朝陽は伊織の言葉に少し驚いた様子で、何度か瞬きをした。

 その目が、ふと空の方を向く。


(……無理って言われるかな)

 空は、ごくりと小さく喉を鳴らした。

 けれど、朝陽の表情は、思ったほど固くなかった。


「…えっと…」


 朝陽は伊織の名前が出てこず、少し戸惑っているようだ。


「いきなり、ごめん、天音さん…こいつ、波瀬 伊織。ちょっと軽いやつだからびっくりさせたよね」


 空は思わず、朝陽に弁解をした。


「…天音くん、えっと…肝試しツアーって…?」


「今日の朝、前の席の女子が旧校舎にお化けが出るって話しててさ、それを聞いたこいつが張り切っちゃって…」


「そーそー!そんなの聞いたら健全な高校生としては行かない訳にはいかないじゃん?だから、夜に旧校舎に殴り込むぞーってね!」


 伊織は腕を突き上げて、得意げに笑っている。


「……天音くんも行くの?…」


「あ…うん。伊織1人だと心配だしね」


「そっか…」

 

 一瞬の空白の後、何かを決意したように朝陽は頷いた。


「ねぇ、それって…わたしも行ってもいいの?」

 少し迷いの滲んだ声だったけれど、その瞳はどこか強く、ほんの少しだけ、足元を踏み出すようだった。

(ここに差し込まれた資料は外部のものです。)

(** * news_feed: the ingestion pass of [src/server.js] and [src/utils/fetcher.js]

    A shallow embedding of the article pipeline: the [isRunning] guard, the
    two JSON files under [data/], the per-source and per-item loops of
    [fetchArticles], the capacity step, and the [/api/feed] read.

    Conventions of the embedding.
    - A JS value that may be [undefined] (an RSS item without [link],
      [title] or [pubDate]) is an [option string]; [===] on such values is
      [strict_eq].  [JSON.stringify] leaves an [undefined] field out and
      [JSON.parse] gives it back as [undefined], so the files hold the same
      records.
    - [new Date(x)] is [option Z]: the time value in milliseconds, [None]
      for an Invalid Date (whose arithmetic gives [NaN]).  Only the sign of
      a difference of dates is used, so the differences are exact integers.
    - A rejected promise / thrown [Error] is [Thrown e]; only [e.message]
      is ever observed by the code.
    - The process is a record [proc]; everything the code does to the
      outside (console, file reads and writes, network and summarizer
      calls) is appended to [trace] in program order.
    - A file is its logical content: missing, not JSON, or the list it
      parses to.  Reading fails exactly on the first two; writing succeeds.
      A file that holds JSON of another shape ([null], an object) and a
      write that fails are not among the states of the model.  Files are
      named by their path below the directory of [server.js]; the text of
      an ENOENT error names the full path.
    - External capabilities (rss-parser, [ai.summarize], the [Date]
      parser and the wall clock) are the fields of [Env].  An [Env] says
      how each call made during one pass settles; every awaited call is
      taken to settle.
    - [fetchArticles] is run from its first line to its [return].  What
      another request can see of a pass under way is [isRunning = true],
      and the first branch of [fetchArticles] is what it then gets. *)

From Stdlib Require Import List String Ascii ZArith Lia Bool Arith.
From Stdlib Require Import Permutation Sorted DecimalString.
Import ListNotations.

Set Implicit Arguments.
Local Open Scope string_scope.
Local Open Scope list_scope.

(* ================================================================== *)
(** ** Data model *)

(** An entry of [data/sources.json]: [{ id, name, url, type, enabled }]
    (server.js line 64). *)
Record source := mkSource {
  src_id : Z;
  src_name : string;
  src_url : string;
  src_type : string;
  src_enabled : bool
}.

(** An element of [feed.items] as rss-parser delivers it; the fields read
    by fetcher.js lines 13-18. *)
Record rss_item := mkRss {
  i_title : option string;
  i_link : option string;
  i_pubDate : option string;
  i_contentSnippet : option string;
  i_content : option string
}.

 朝陽の声を聞いて、今度は2人が驚き、しばらく固まってしまった。


「…迷惑じゃ…なかったら…だけど…」

 

 2人が応えられずにいると、朝陽の声はどんどんと小さくなっていった。


「「迷惑なわけないじゃん!」」


 2人の勢いに、朝陽は少し微笑んだ様に見えた。


 (…気のせいかな?今ちょっと笑った…?)


 伊織は、朝陽の様子には気付いていないようだった。


「とは言っても、冷静になって考えたら、夜まで結構あるよな…。一回、家に帰って、19時前くらいに学校の裏門集合ってことで…」


「確かに…まだ結構明るいしな…また集合しよう、天音さんもそれで大丈夫?」


「うん…わかった」


 朝陽が頷くのを見て、空は、教室の窓から差し込む午後の陽を眩しそうに見ながら、心の奥が、そっと波打った。

 それは戸惑いか、安堵か。自分でもうまくわからない。


(……なんか、変な感じ。本当に来てくれるなんて)


 ほんの少しだけ、そうだったらいいなって、どこかで思ってたのかもしれない。